*WHAT THE TASK REQUIRES:*
Counting the line with "the WebRTC voice" as the last one, copy out the lines of the data exactly from the first onward.

*** Block opens ***

(* ===== verification/Prelude.v ===== *)
(** NetEQ and the signal processing beside it: a verification library.

    This library models the packet side of NetEQ, the adaptive jitter buffer of
    the WebRTC voice engine, with its time-scale modification, the small C libraries it
    stands on, the waveform codecs, the decoder and the bit stream of the iLBC codec, the
    entropy coder of the iSAC codec, the delay estimator of the echo cancellers and the
    voice activity detector, as they are in this repository under [src/trunk/webrtc], and
    proves what makes them correct.

    * The program

    Below, [neteq/] is [modules/audio_coding/neteq/].  NetEQ has two halves.  The
    MCU side receives RTP packets ([neteq/recin.c]) and decides every 10 ms what
    to play ([neteq/signal_mcu.c]); the DSP side decodes and produces samples.  A
    received packet goes through these parts:

<<
      datagram --Rtp--> header, payload --Mcu--> RED split, time stamp scaling
          |                                       |
          |                     DTMF event <------+------> Split (frames)
        Rtcp                      (Dtmf)          |              |
      (loss, jitter)                          CodecDb       PacketBuffer
                                                                 |
      Automode (inter-arrival statistics, target level) <--------+
          |
      BufStats (decision: normal, expand, accelerate, ...)
          |
      Stretch (accelerate, pre-emptive expand: one pitch period less or more)
>>

    The iSAC codec (fixed point, [codecs/isac/fix/source/]) writes its frames with
    an arithmetic coder into a stream of 16-bit words.  One 60 ms packet is a
    sequence of calls: symbols over tables of cumulative probabilities
    ([EncHistMulti]) and spectrum coefficients over a logistic distribution
    ([EncLogisticMulti2]), ended by [EncTerminate]; the decoder makes the matching
    calls ([DecHistBisectMulti], [DecHistOneStepMulti], [DecLogisticMulti2]).

    The iLBC codec ([codecs/ilbc/]) sends frames of 20 or 30 ms as 19 or 25 words.  The
    decoder ([DecodeImpl]) unpacks them ([UnpackBits]), turns indexes into line spectral
    frequencies and those into synthesis filters ([SimpleLsfDeQ], [LsfCheck],
    [DecoderInterpolateLsp]), builds the residual from codebooks ([DecodeResidual]) or,
    for a lost frame, from the last one ([DoThePlc]), enhances it
    ([EnhancerInterface]), filters it and removes low frequencies ([HpOutput]).

    The echo cancellers find out how much later the microphone hears the loudspeaker
    with the delay estimator ([modules/audio_processing/utility/]): spectra become
    32-bit words, a history of far end words is compared with each near end word.

    The voice activity detector ([common_audio/vad/]) tells for every frame of 10,
    20 or 30 ms if it holds speech: the frame is brought to 8 kHz ([Downsampling],
    [Resample48khzTo8khz]), a filter bank gives the energies of six bands in dB
    ([CalculateFeatures]), two mixtures of Gaussians per band give the decision
    and are adapted ([GmmProbability], with [FindMinimum] for the noise floor), and
    an overhang keeps the decision for some frames after speech ([hangover]).

    * Files

    - [Prelude]: machine integers ([u16], [s32], ...: wrap-around as [mod]), array
      accesses that fail out of bounds ([aget], [aset], [aload], [astore]), 16-bit
      reads of byte memory, record update, tactics.
    - [Rtp]: [neteq/rtp.c].  [RTPPayloadInfo] parses a datagram,
      [RedundancySplit] splits RFC 2198 payloads; specified by serialisers of
      RFC 3550 and RFC 2198 packets.
    - [CodecDb]: [neteq/codec_db.c].  The registered codecs; specified as a finite
      map from codec ids to records ([db_lookup]) and an invariant ([db_inv]).
    - [PacketBuffer]: [neteq/packet_buffer.c] as executable definitions;
      [PacketBufferInv]: its invariant [pb_inv], memory safety and the store/fetch
      round trip; [PacketBufferFifo]: refinement of a bounded queue when packets
      are fetched in the order of their insertion, and what goes wrong
      otherwise; [PacketBufferQuery]: search for the packet to play, size in
      samples, default memory settings.
    - [Rtcp]: [neteq/rtcp.c], receiver statistics.
    - [Dtmf]: [neteq/dtmf_buffer.c], the queue of telephone events.
    - [SplMath]: the signal processing library's scalar and vector arithmetic
      ([common_audio/signal_processing/]: [spl_inl.h], [division_operations.c],
      [spl_sqrt_floor.c], [min_max_operations.c], [get_scaling_square.c],
      [energy.c], [dot_product_with_scale.c], [vector_scaling_operations.c]).
    - [Resample]: the resamplers between 48, 16 and 8 kHz
      ([resample_48khz.c], [resample_by_2_internal.c], [resample_fractional.c] in
      [common_audio/signal_processing/]), with their memory safety.
    - [Vad]: all of [common_audio/vad/] as executable definitions; [VadMin]: the
      minimum statistics of [vad_sp.c] against insertion into a sorted list;
      [VadInv]: the invariant [vad_inv] of the instance and the safety of the
      filters and the mixtures; [VadOps]: sequences of calls and the hysteresis
      of the decisions; [VadTest]: the values of the unit tests.
    - [SplFilt]: correlations and short filters of the signal processing library
      ([cross_correlation.c], [auto_correlation.c], [downsample_fast.c],
      [filter_ma_fast_q12.c], [filter_ar_fast_q12.c]).
    - [Stretch]: time-scale modification in the DSP half of NetEQ
      ([neteq/accelerate.c], [neteq/preemptive_expand.c], [neteq/peak_detection.c],
      [neteq/mix_voice_unvoice.c]); [StretchInv]: what each step does to the samples, with
      the cross fade as a function on lists; [StretchOps]: the outcomes of the two
      functions ([Accelerated], [Expanded]) and two channels; [StretchTest]: runs.
    - [BitRefl]: fields of bits of words by reflection; [IlbcBits]: the bit stream of iLBC
      ([codecs/ilbc/]: [pack_bits.c], [unpack_bits.c], [swap_bytes.c],
      [index_conv_enc.c], [index_conv_dec.c]); [IlbcStream]: that it is a bijection.
    - [IlbcTables]: the tables of [constants.c]; [IlbcLsf]: the synthesis filters
      ([simple_lsf_dequant.c], [lsf_check.c], [decoder_interpolate_lsf.c] and what they
      call), [IlbcLsfInv]: their ranges; [IlbcDec]: the decoder's state, its
      initialisation and its invariant [dec_ok]; [IlbcExc]: the residual
      ([decode_residual.c] and what it calls), [IlbcExcInv], [IlbcResidual]: which frames
      have one; [IlbcPlc]: concealment ([do_plc.c], [comp_corr.c], [xcorr_coef.c],
      [hp_output.c]), [IlbcPlcInv]: it never gets louder.
    - [IlbcEnh]: the enhancer of a block ([enhancer.c] and what it calls), [IlbcEnhInv]:
      the search stays inside of the buffer; [IlbcEnhIf]: [enhancer_interface.c],
      [IlbcEnhIfInv]; [IlbcFrame]: frames and packets ([decode.c], the decoder's part of
      [ilbc.c]); [IlbcFrameInv]: where the residual of a frame comes from;
      [IlbcDecode]: the decoder as a whole.
    - [Automode], [AutomodeInv]: [neteq/automode.c], inter-arrival-time histogram
      and target buffer level.
    - [BufStats]: [neteq/bufstats_decision.c], the playout decision.
    - [Split]: [neteq/split_and_insert.c].
    - [RingBuffer]: [modules/audio_processing/utility/ring_buffer.c].
    - [G711]: the waveform codecs G.711 ([codecs/g711/]) and linear PCM
      ([codecs/pcm16b/pcm16b.c]).
    - [ArithCoder], [ArithDecoder], [ArithLogist]: the arithmetic coder of iSAC
      ([codecs/isac/fix/source/arith_routines.c], [arith_routines_hist.c],
      [arith_routines_logist.c]), each function against an abstract coder that
      keeps the number of bytes written, the value written and the width of the
      interval as unbounded integers ([abs_symbol]); [ArithSession]: packets as
      sequences of calls, through the interface [Coded]; [ArithSafe]: the
      decoders on streams that no encoder wrote.
    - [DelayEst]: [utility/delay_estimator.c]; [DelayEstInv]: its invariant and what
      one call does; [DelayEstTrack]: how the estimate settles on a delay;
      [DelayWrap]: the fixed-point half of [utility/delay_estimator_wrapper.c];
      [DelayEcho]: whole sessions of calls.
    - [Prog]: programs with state, early return and out-of-bounds failure, with
      Hoare-style rules for total correctness ([triple], [safe]).
    - [Mcu]: the MCU instance ([neteq/mcu.h]) and the operations that join the
      parts: [neteq/recin.c], [neteq/mcu_reset.c], [neteq/set_fs.c];
      [McuInv]: its invariant [mcu_inv] and the safety of reception;
      [RecIn]: what reception does with a speech packet, time stamp scaling.
    - [SignalMcu]: [neteq/signal_mcu.c], what the MCU tells the DSP every 10 ms;
      [SignalInv]: that every step keeps the instance well-formed and stays in
      the shared memory; [Playout]: the properties of the whole call.

    * How the code is rendered

    A C function is a Rocq function of the same name (without the
    [WebRtcNetEQ_], [WebRtcSpl_] or [WebRtc_] prefix); long functions are cut into
    named steps that follow the order of the source.  Structures are records,
    state is passed explicitly; [RecInInternal] and [SignalMcu], which can leave
    early from many places, are written in the monad of [Prog].  Integers are [Z], with the conversion
    to the C type written where the code stores or converts; signed overflow
    that the code relies on wraps.  Pointers into payload memory are the list of
    bytes from there on, in the byte order of a little-endian build.  A result of
    [None] is an access outside of an array, never an error code: theorems of the
    form "[f x = Some ...]" state that [f] stays inside of its memory.

    Loops whose length is not the length of a list take fuel, chosen as the
    largest number of rounds; running out of fuel is [None] as well, so these
    theorems also state termination.  The bounds: one round per slot for the
    searches of the packet buffer, one per payload byte for splitting and the
    halving of the chunk size, one per 16-bit word for [red_discard], one per
    histogram bin for [iat_find_B] and [iat_back_off], one per stored packet for
    the extraction loop and the discarding of comfort noise in [SignalMcu].  In
    the arithmetic coder: renormalisation writes until the stream of 200 words is
    full ([enc_fuel]) and reads three bytes at most unless the interval is empty,
    in which case the C loop reads on beyond the stream; the bisection halves a
    16-bit size; the single-step search visits every table entry once; the
    candidate of the spectrum search has 512 values, so 600 rounds mean that the C
    loop does not end; the square root makes eleven steps as in the source.
    Loops of a length known beforehand are [for_loop].  A shift by a computed
    amount in the Gaussian probability takes the amount modulo 32, as the
    processors do.  Local arrays that the code does not initialise are arguments
    ([Locals], [Calls], [FrameLocals]) about which only their lengths are assumed: the
    lemmas give a result first and then say that it is the same for all of them.  Such an
    array that is filled from its beginning before it is read is the list of the entries
    written so far ([downsampled], [data]), so that reading on is [None].

    The build is the one of [neteq.gypi] with [NETEQ_VOICEENGINE_CODECS],
    little-endian, without delay logging.  Codec functions are addresses; the
    only one whose result matters here, the duration estimator, is an argument
    ([call_durationEst]) about which nothing is assumed.

    * What the theorems show

    - Memory safety and invariants of whole components for every input:
      [RecIn_safe] (reception as a whole), [SignalMcu_safe] (playout decisions as
      a whole), [PacketBufferInsert_safe], [CodecDb_invariant],
      [Automode_invariant], [RTPPayloadInfo_bounds]; the table decoder of iSAC ends
      inside of the stream or with an error, on every stream
      ([DecHistOneStepMulti_any]); every session of the delay estimator
      ([DelayEstimator_safe]) and of the voice activity detector ([Vad_safe]); every
      received iLBC frame but those of one defect ([DecodeImpl_exact]).
    - Bounds: concealed iLBC frames are never louder than what was received
      ([DoThePlc_never_louder]); the companding laws ([G711_companding]).
    - Liveness: packets are played in time ([PacketBuffer_extract_oldest]), an echo
      is found after 256 blocks ([DelayEstimator_finds_echo]).
    - Refinement of an abstract specification: the packet buffer and the ring
      buffer as queues, the codec database as a map, splitting as a sequence of
      insertions of consecutive pieces, reception of speech as splitting and
      insertion, delivery of a stored payload to the DSP, the telephone-event table
      as a bounded queue, the decisions of the voice activity detector as a
      hysteresis ([Vad_hysteresis]), its minimum statistics as sorted insertion
      ([FindMinimum_correct]), acceleration and pre-emptive expansion as the removal and
      the insertion of one cross-faded pitch period ([Accelerate_correct],
      [PreEmptiveExpand_correct]), alike in both channels ([Accelerate_stereo]), the
      iLBC decoder as a machine that remembers the frame length only, for every sequence
      of packets, losses and expansions ([Ilbc_session_refines]).
    - Round trips: RTP header, redundant payloads, store and fetch of packets,
      registration and lookup of codecs, time stamp scaling, G.711 and PCM
      frames, whole iSAC packets of symbols and coefficients
      ([Isac_stream_roundtrip]), and iLBC frames ([Ilbc_bitstream_roundtrip],
      [Ilbc_unpack_wellformed]).
    - Functional correctness: selection of the lowest time stamp, buffer size,
      target level as a quantile of the histogram, level filter, decision,
      RTCP extended sequence number and loss fraction, square root,
      normalisation, saturation, division, extrema, energy, binary spectra, the check of
      the line spectral frequencies ([LsfCheck_correct]).
    - Defects, as computed instances: [PacketBuffer_reorder_corrupts],
      [RedundancySplit_three_blocks], [Energy_overflow],
      [SplitAndInsert_misaligned], [RecIn_red_events_lost],
      [EncTerminate_overflows], [DecHistBisectMulti_unchecked],
      [DecLogisticMulti2_rejects], [DecLogisticMulti2_runs_away],
      [CalcVad48khz_first_block], [entry_outlives_100_frames],
      [PreEmptiveExpand_slave_overrun], [Accelerate_stale_failure],
      [LsfCheck_last_unlimited], [LsfCheck_still_close], [plc_gain_floor] and the
      unusable frames of [DecodeImpl_exact].

    * What is not modelled

    The rest of the DSP side (playout, concealment), the encoder of iLBC, the other
    codecs, echo cancellation, gain control and noise suppression are signal processing
    whose specification is perceptual or an external standard.  Of the signal
    processing that is modelled the theorems show safety, ranges and structure, not how
    it sounds.  The bandwidth estimator
    that a codec may register is looked up but its effect, which is on the
    codec's own state, is not modelled.  The public interface
    ([neteq/webrtc_neteq.c]) only checks arguments and casts. *)

From Stdlib Require Export ZArith Lia.
From stdpp Require Export base list list_numbers option numbers.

*** Block closes ***

*ANSWER TO THE PROBLEM:*
(* ===== verification/Prelude.v ===== *)
(** NetEQ and the signal processing beside it: a verification library.

    This library models the packet side of NetEQ, the adaptive jitter buffer of
    the WebRTC voice engine, with its time-scale modification, the small C libraries it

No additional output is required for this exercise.